What you have to do:
Using the records that appear below, write out exactly the lines from the one with "than [Infinity], as" through the one with "(SFdiv prec emax", keeping both end lines.

# # # # #

(** X10: with the default display filter ([FTPTOP_SHOW_ALL], as without
    any of [-D], [-I], [-i], [-U]) no entry is dropped: every entry of the
    scoreboard gets its row, in scoreboard order, and the total of the
    summary line is the number of entries. *)
Theorem X10_default_filter_shows_all (env : poll_env) (p : process) :
  memory_ok env = true ->
  open_fails env = false ->
  Z.of_nat (length (entries env)) + chunklen <= 2 ^ 32 ->
  display_session p = FTPTOP_SHOW_ALL ->
  let rows := map (fun s => format_session (symbol (classify (sce_cmd s))) s)
                  (entries env) in
  exists q,
    show_sessions env p = Ret tt q /\
    ftp_nsessions q = Z.of_nat (length (entries env)) /\
    log q = (log p ++ UtilCloseScoreboard ::
               frame (ctime_now env) (Z.of_nat (length (entries env)))
                 (tally Download (entries env)) (tally Upload (entries env))
                 (tally Idle (entries env)) rows)%list.
Proof.
  intros Hmem Hopen Hbound Hall rows.
  destruct (show_sessions_ok env p Hmem Hopen Hbound) as (array & Hshow & _).
  assert (retained_rows (display_session p) (entries env) = rows) as Hrows.
  { unfold retained_rows, rows. now rewrite Hall, retained_entries_show_all. }
  rewrite Hrows in Hshow.
  assert (length rows = length (entries env)) as Hlen
    by (unfold rows; now rewrite length_map).
  rewrite Hlen in Hshow.
  eexists. split; [exact Hshow|]. split; reflexivity.
Qed.

(** X11: a poll never reads or writes outside the row array, as long as
    the scoreboard holds at most 2^32 - 3 entries: with a cooperating
    allocator it returns, and when the allocator fails it ends the process
    with status 1 at the first [calloc], with nothing painted and nothing
    reported. *)
Theorem X11_poll_is_memory_safe (env : poll_env) (p : process) :
  Z.of_nat (length (entries env)) + chunklen <= 2 ^ 32 ->
  (forall q, show_sessions env p <> Fault q) /\
  (memory_ok env = true -> exists q, show_sessions env p = Ret tt q) /\
  (memory_ok env = false ->
   exists q, show_sessions env p = Exit 1 q /\ log q = log p).
Proof.
  intros Hbound.
  assert (memory_ok env = true -> exists q, show_sessions env p = Ret tt q) as Hok.
  { intros Hmem. destruct (open_fails env) eqn:Hopen.
    - eexists. apply (show_sessions_open_fails env p Hmem Hopen).
    - destruct (show_sessions_ok env p Hmem Hopen Hbound) as (array & Hshow & _).
      eexists. exact Hshow. }
  assert (memory_ok env = false ->
          exists q, show_sessions env p = Exit 1 q /\ log q = log p) as Hoom.
  { intros Hmem. unfold show_sessions.
    rewrite (bind_ret _ _ _ _ _ (clear_counters_spec p)).
    unfold read_scoreboard, calloc_array. rewrite Hmem. run.
    eexists. split; reflexivity. }
  split; [|split; assumption].
  intros q Hfault. destruct (memory_ok env).
  - destruct (Hok eq_refl) as [q' Hq']. congruence.
  - destruct (Hoom eq_refl) as (q' & Hq' & _). congruence.
Qed.

(** X12: [read_scoreboard], entered with a row count of 0 as
    [clear_counters] leaves it, grows the row array by whole chunks only
    when it is full: on return its length is the least multiple of
    [chunklen] that holds the stored rows (one chunk when there is none),
    and each of the first [ftp_nsessions] slots holds a row. *)
Theorem X12_row_array_capacity (env : poll_env) (p : process) :
  memory_ok env = true ->
  open_fails env = false ->
  Z.of_nat (length (entries env)) + chunklen <= 2 ^ 32 ->
  ftp_nsessions p = 0 ->
  counters_in_range p ->
  exists q array,
    read_scoreboard env p = Ret tt q /\
    ftp_sessions q = Some array /\
    Z.of_nat (length array) = capacity_for (ftp_nsessions q) /\
    0 <= ftp_nsessions q <= Z.of_nat (length array) /\
    Z.of_nat (length array) < Z.max 1 (ftp_nsessions q) + chunklen /\
    forall i, (i < Z.to_nat (ftp_nsessions q))%nat ->
              exists row, array !! i = Some (Some row).
Proof.
  intros Hmem Hopen Hbound Hzero Hrange.
  unfold read_scoreboard, calloc_array. rewrite Hmem. cbn [non_null].
  set (p1 := set_ftp_sessions (Some (replicate (Z.to_nat chunklen) None)) p).
  destruct (read_entries_spec env (entries env) Hmem p1 (replicate (Z.to_nat chunklen) None))
    as (array & Hloop & [Hn Hcap] & Htake).
  - reflexivity.
  - unfold p1. cbn [ftp_nsessions set_ftp_sessions]. rewrite Hzero.
    split; reflexivity.
  - exact Hrange.
  - unfold p1. cbn [ftp_nsessions set_ftp_sessions]. rewrite Hzero. lia.
  - run. fold p1. rewrite (scoreboard_open_ok env p1 Hopen).
    cbn [Z.ltb Z.compare]. rewrite Hloop. unfold scoreboard_close. run.
    eexists _, array. split; [reflexivity|].
    cbn [ftp_sessions ftp_nsessions set_log]. split; [reflexivity|].
    unfold capacity_for. split; [exact Hcap|].
    unfold chunklen in *. split; [|split].
    + split; [exact Hn|]. rewrite Hcap.
      Z.to_euclidean_division_equations. lia.
    + rewrite Hcap. Z.to_euclidean_division_equations. lia.
    + intros i Hi.
      assert (ftp_nsessions p1 = 0) as Hzero1 by exact Hzero.
      rewrite Hzero1 in Htake, Hi.
      change (take (Z.to_nat 0) (replicate (Z.to_nat chunklen) None))
        with (@nil (option string)) in Htake.
      rewrite app_nil_l in Htake.
      rewrite <- (lookup_take_lt array _ i Hi), Htake, list_lookup_fmap.
      destruct (retained_rows (display_session p1) (entries env) !! i)
        as [row|] eqn:Hrow; [now exists row|].
      apply lookup_ge_None in Hrow. exfalso.
      unfold retained_rows in Hrow. rewrite length_map in Hrow. lia.
Qed.

(** The loop over the entries uses its environment only to ask the
    allocator. *)
Lemma read_entries_memory (env env' : poll_env)
    (scores : list pr_scoreboard_entry_t) (p : process) :
  memory_ok env = memory_ok env' ->
  read_entries env scores p = read_entries env' scores p.
Proof.
  intros Hmem. revert p. induction scores as [|score rest IH]; intros p.
  - reflexivity.
  - assert (read_entry env score p = read_entry env' score p) as Hentry.
    { unfold read_entry, store_session, realloc_array, calloc_copy.
      now rewrite Hmem. }
    cbn [read_entries]. unfold mbind, M_bind. rewrite Hentry.
    destruct (read_entry env' score p); [apply IH|reflexivity..].
Qed.

(** X13: a negative value of [util_open_scoreboard] that is none of the
    four error codes is not taken for a failure: [scoreboard_open] returns
    0 without a diagnostic, and the poll goes on exactly as after a
    successful open. *)
Theorem X13_unknown_open_error_is_success (env : poll_env) (p : process) :
  open_res env < 0 ->
  ~ In (open_res env)
       [-1; UTIL_SCORE_ERR_BAD_MAGIC; UTIL_SCORE_ERR_OLDER_VERSION;
        UTIL_SCORE_ERR_NEWER_VERSION] ->
  scoreboard_open env p = Ret 0 p /\
  show_sessions env p = show_sessions (with_open_res 0 env) p.
Proof.
  intros Hneg Hkind.
  assert (open_fails env = false) as Hopen.
  { unfold open_fails. apply andb_false_iff. right.
    rewrite !orb_false_iff, !Z.eqb_neq. cbn [In] in Hkind.
    intuition congruence. }
  assert (open_fails (with_open_res 0 env) = false) as Hopen' by reflexivity.
  split; [now apply scoreboard_open_ok|].
  unfold show_sessions.
  rewrite !(bind_ret _ _ _ _ _ (clear_counters_spec p)).
  unfold read_scoreboard, calloc_array.
  change (memory_ok (with_open_res 0 env)) with (memory_ok env).
  change (entries (with_open_res 0 env)) with (entries env).
  change (ctime_now (with_open_res 0 env)) with (ctime_now env).
  destruct (memory_ok env); [|reflexivity]. cbn [non_null]. run.
  rewrite (scoreboard_open_ok env _ Hopen).
  rewrite (scoreboard_open_ok (with_open_res 0 env) _ Hopen').
  change (0 <? 0) with false. cbv beta iota.
  rewrite (read_entries_memory (with_open_res 0 env) env) by reflexivity.
  reflexivity.
Qed.
(** An empty place in a real directory stays empty. *)
Lemma stable_empty b name :
  stable (fun root => physical root b /\ Sys.child root b name = None).
Proof.
  intros root root' Hs [Hb Hn]. split; [apply (stable_physical b root root' Hs Hb) |].
  destruct Hs as [-> | [P [l [m [HP Hch]]]]]; [exact Hn |].
  assert (Hq : is_prefix P (b ++ [name])%list = false).
  { apply (link_not_above_entry root P l m); auto. intros l' m'. rewrite Hn. discriminate. }
  apply look_None. rewrite (Hch _ Hq). apply look_None. exact Hn.
Qed.

(** Entries of a real directory that are no links stay so. *)
Lemma stable_no_links t ds :
  stable (fun root => physical root t /\ forall d, In d ds -> no_link_at t d root).
Proof.
  intros root root' Hs [Ht Hd]. split; [apply (stable_physical t root root' Hs Ht) |].
  destruct Hs as [-> | [P [l [m [HP Hch]]]]]; [exact Hd |].
  intros d Hin l' m' Hc.
  assert (Hq : is_prefix P (t ++ [d])%list = false).
  { apply (link_not_above_entry root P l m); auto. apply (Hd d Hin). }
  apply (Hd d Hin l' m'). apply look_leaf; [| reflexivity].
  rewrite <- (Hch _ Hq). unfold look. unfold Sys.child in Hc. now rewrite Hc.
Qed.
(** * FluidCB trace analyzer: path-command parser, coordinate resolver,
      junction and connectivity builder

    A shallow embedding of [src/trace-analyzer.ts].  JavaScript numbers are
    IEEE-754 binary64 values and are modelled by Rocq's primitive [float]
    (the same format, the same rounding); strings are byte strings over
    ASCII; arrays are lists; the insertion-ordered [Map] of the junction
    builder is an association list; objects that the source mutates in place
    are threaded explicitly through the functions that mutate them. *)

From Stdlib Require Import ZArith List String Ascii Bool Lia Floats.
From Stdlib Require Import DecimalString DecimalPos DecimalZ.
Import ListNotations.

#[local] Open Scope string_scope.
#[local] Open Scope list_scope.
#[local] Set Warnings "-inexact-float".

(** ** The JavaScript built-ins the source calls *)

Module JS.

(** *** Strings *)

Definition charCode (c : ascii) : N := N_of_ascii c.

(** [\s] of regular expressions and the white space of [trim] and
    [parseFloat], restricted to ASCII: TAB, LF, VT, FF, CR and SPACE. *)
Definition isWhiteSpace (c : ascii) : bool :=
  let n := charCode c in
  ((9 <=? n) && (n <=? 13) || (n =? 32))%N.

Definition isDigit (c : ascii) : bool :=
  let n := charCode c in ((48 <=? n) && (n <=? 57))%N.

Definition digitValue (c : ascii) : Z := (Z.of_N (charCode c) - 48)%Z.

Definition upperChar (c : ascii) : ascii :=
  let n := charCode c in
  if ((97 <=? n) && (n <=? 122))%N then ascii_of_N (n - 32) else c.

Definition lowerChar (c : ascii) : ascii :=
  let n := charCode c in
  if ((65 <=? n) && (n <=? 90))%N then ascii_of_N (n + 32) else c.

Fixpoint mapChars (f : ascii -> ascii) (s : string) : string :=
  match s with
  | EmptyString => EmptyString
  | String c s' => String (f c) (mapChars f s')
  end.

Definition toUpperCase : string -> string := mapChars upperChar.
Definition toLowerCase : string -> string := mapChars lowerChar.

Fixpoint trimStart (s : string) : string :=
  match s with
  | String c s' => if isWhiteSpace c then trimStart s' else s
  | EmptyString => EmptyString
  end.

Fixpoint trimEnd (s : string) : string :=
  match s with
  | EmptyString => EmptyString
  | String c s' =>
      match trimEnd s' with
      | EmptyString => if isWhiteSpace c then EmptyString else String c EmptyString
      | r => String c r
      end
  end.

Definition trim (s : string) : string := trimEnd (trimStart s).

(** [s.split(re)] for a regular expression [re = /[...]+/] whose class is
    [isSep]: the pieces between maximal runs of separators, empty pieces at
    either end included.  [inRun] tells that the previous character was a
    separator; the head of the result is the piece being read. *)
Fixpoint splitRuns (isSep : ascii -> bool) (inRun : bool) (s : string) : list string :=
  match s with
  | EmptyString => [EmptyString]
  | String c s' =>
      if isSep c then
        if inRun then splitRuns isSep true s'
        else EmptyString :: splitRuns isSep true s'
      else
        match splitRuns isSep false s' with
        | piece :: pieces => String c piece :: pieces
        | [] => [String c EmptyString]
        end
  end.

(** [s.split(/[\s,]+/)]. *)
Definition split_ws_comma (s : string) : list string :=
  splitRuns (fun c => isWhiteSpace c || Ascii.eqb c ",") false s.

(** [s.split(',')]: every comma separates. *)
Fixpoint split_comma (s : string) : list string :=
  match s with
  | EmptyString => [EmptyString]
  | String c s' =>
      if Ascii.eqb c "," then EmptyString :: split_comma s'
      else match split_comma s' with
           | piece :: pieces => String c piece :: pieces
           | [] => [String c EmptyString]
           end
  end.

(** A string is truthy when it is not empty. *)
Definition truthyString (s : string) : bool := negb (String.eqb s EmptyString).

(** *** Numbers *)

(** [a > b]; false as soon as one side is NaN. *)
Definition gt (a b : float) : bool := PrimFloat.ltb b a.

(** Truthiness of a number: [0], [-0] and [NaN] are falsy. *)
Definition truthyNumber (v : float) : bool :=
  negb (PrimFloat.eqb v 0) && PrimFloat.eqb v v.

(** [DecimalDigits]: the value of the digits read, how many were read, and
    the rest of the string. *)
Fixpoint scanDigits (s : string) (acc : Z) (n : nat) : Z * nat * string :=
  match s with
  | String c s' =>
      if isDigit c then scanDigits s' (10 * acc + digitValue c)%Z (S n)
      else (acc, n, s)
  | EmptyString => (acc, n, s)
  end.

(** [ExponentPart], when one can be read at the head of [s]; [0] otherwise
    (the literal then ends before the [e]). *)
Definition scanExponent (s : string) : Z :=
  match s with
  | String c s' =>
      if Ascii.eqb c "e" || Ascii.eqb c "E" then
        let '(negative, s'') :=
          match s' with
          | String "+" t => (false, t)
          | String "-" t => (true, t)
          | _ => (false, s')
          end in
        let '(v, n, _) := scanDigits s'' 0%Z 0 in
        match n with
        | O => 0%Z
        | S _ => if negative then (- v)%Z else v
        end
      else 0%Z
  | EmptyString => 0%Z
  end.

(** The longest prefix of [s] that is a [StrUnsignedDecimalLiteral] other
    than [Infinity], as a decimal mantissa and a decimal exponent. *)
Definition scanUnsignedDecimal (s : string) : option (Z * Z) :=
  let '(ip, ni, r1) := scanDigits s 0%Z 0 in
  match r1 with
  | String "." r2 =>
      let '(m, nf, r3) := scanDigits r2 ip 0 in
      match ni, nf with
      | O, O => None
      | _, _ => Some (m, (scanExponent r3 - Z.of_nat nf)%Z)
      end
  | _ =>
      match ni with
      | O => None
      | S _ => Some (ip, scanExponent r1)
      end
  end.

(** The Number value of [m * 10^e10], [m >= 0]: the binary64 value nearest
    to it, ties to even, computed by the correctly rounded division of
    [SpecFloat] on exact integers. *)
Definition decimalToNumber (negative : bool) (m e10 : Z) : float :=
  match m with
  | Zpos p =>
      SF2Prim
        (SFdiv prec emax
           (S754_finite negative (p * Z.to_pos (10 ^ Z.max e10 0)) 0)
           (S754_finite false (Z.to_pos (10 ^ Z.max (- e10) 0)) 0))
  | _ => if negative then (-0)%float else 0%float
  end.

Definition scanUnsigned (negative : bool) (s : string) : float :=
  if String.prefix "Infinity" s then
    (if negative then neg_infinity else infinity)
  else
    match scanUnsignedDecimal s with
    | Some (m, e10) => decimalToNumber negative m e10
    | None => nan
    end.

(** [parseFloat(s)]: leading white space is skipped, the longest prefix
    that is a [StrDecimalLiteral] is converted, and [NaN] is returned when
    there is none. *)
Definition parseFloat (s : string) : float :=
  match trimStart s with
  | String "+" t => scanUnsigned false t
  | String "-" t => scanUnsigned true t
  | t => scanUnsigned false t
  end.

(** The values [Math.round] returns: NaN, the infinities and the integral
    numbers.  Both zeros are [Integral 0]; they print alike. *)
Inductive Rounded : Type :=
| RNaN
| RInfinity (negative : bool)
| Integral (z : Z).

(** [Math.round(v)]: the integer nearest to [v], a tie going towards
    +Infinity, that is [floor (v + 1/2)] computed exactly on the binary
    expansion [+-m * 2^e] of [v]. *)
Definition Math_round (v : float) : Rounded :=
  match Prim2SF v with
  | S754_nan => RNaN
  | S754_infinity s => RInfinity s
  | S754_zero _ => Integral 0
  | S754_finite s m e =>
      let n := if s then Zneg m else Zpos m in
      if (0 <=? e)%Z then Integral (n * 2 ^ e)
      else Integral ((2 * n + 2 ^ (- e)) / 2 ^ (- e + 1))
  end.

(** [`${r}`] for a value of [Math.round]: decimal digits with a leading
    minus sign.  (From 1e21 on JavaScript prints the same integer in
    exponent notation; the digits written here name the same number.) *)
Definition Rounded_toString (r : Rounded) : string :=
  match r with
  | RNaN => "NaN"
  | RInfinity false => "Infinity"
  | RInfinity true => "-Infinity"
  | Integral z => NilZero.string_of_int (Z.to_int z)
  end.

Definition Math_abs : float -> float := PrimFloat.abs.

(** *** Arrays of strings *)

Definition includes (l : list string) (s : string) : bool :=
  existsb (String.eqb s) l.

(** [[...new Set(l)]]: the elements in the order of their first
    occurrence. *)
Fixpoint uniq (l : list string) : list string :=
  match l with
  | [] => []
  | s :: l' => s :: filter (fun t => negb (String.eqb t s)) (uniq l')
  end.

End JS.

(** ** Data model ([types.ts] and the types of [trace-analyzer.ts]) *)

(** [Point] is imported from [./types]; the later version of [types.ts]
    declares it as [{x: number, y: number}], and the code reads and writes
    these two fields. *)
Record Point : Type := mkPoint { x : float; y : float }.

(** [PathCommand] is imported from [./types]; the later version of
    [types.ts] declares it as [{type, points, isRelative}].  The code stores
    the command letter as it stands in the path data in [type], a
    one-character string. *)
Record PathCommand : Type := mkPathCommand {
  type : string;
  points : list Point;
  isRelative : bool
}.

Record Trace : Type := mkTrace {
  id : string;
  pathData : string;
  width : float;
  stroke : option string;
  fill : option string;
  layer : option string;
  transform : option string
}.

Record ParserOptions : Type := mkOptions {
  verbose : option bool;
  minJunctionDistance : option float
}.

(** The object [analyzeTrace] returns: the fields of the trace ([...trace])
    and the derived ones.  [startPoint], [endPoint] and [connectedTraces]
    can be absent; the junction and connectivity builders test them. *)
Record AnalyzedTrace : Type := mkAnalyzed {
  trace : Trace;
  commands : list PathCommand;
  allPoints : list Point;   (* the field [points]; [PathCommand] has the name *)
  startPoint : option Point;
  endPoint : option Point;
  connectedTraces : option (list string);
  direction : string
}.

(** [Junction] is imported from [./types]; the later version of [types.ts]
    declares it as [{point, traceIds}], and the code builds [traceIds] as an
    array. *)
Record Junction : Type := mkJunction {
  point : Point;
  traceIds : list string
}.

# # # # #

Result:
    than [Infinity], as a decimal mantissa and a decimal exponent. *)
Definition scanUnsignedDecimal (s : string) : option (Z * Z) :=
  let '(ip, ni, r1) := scanDigits s 0%Z 0 in
  match r1 with
  | String "." r2 =>
      let '(m, nf, r3) := scanDigits r2 ip 0 in
      match ni, nf with
      | O, O => None
      | _, _ => Some (m, (scanExponent r3 - Z.of_nat nf)%Z)
      end
  | _ =>
      match ni with
      | O => None
      | S _ => Some (ip, scanExponent r1)
      end
  end.

(** The Number value of [m * 10^e10], [m >= 0]: the binary64 value nearest
    to it, ties to even, computed by the correctly rounded division of
    [SpecFloat] on exact integers. *)
Definition decimalToNumber (negative : bool) (m e10 : Z) : float :=
  match m with
  | Zpos p =>
      SF2Prim
        (SFdiv prec emax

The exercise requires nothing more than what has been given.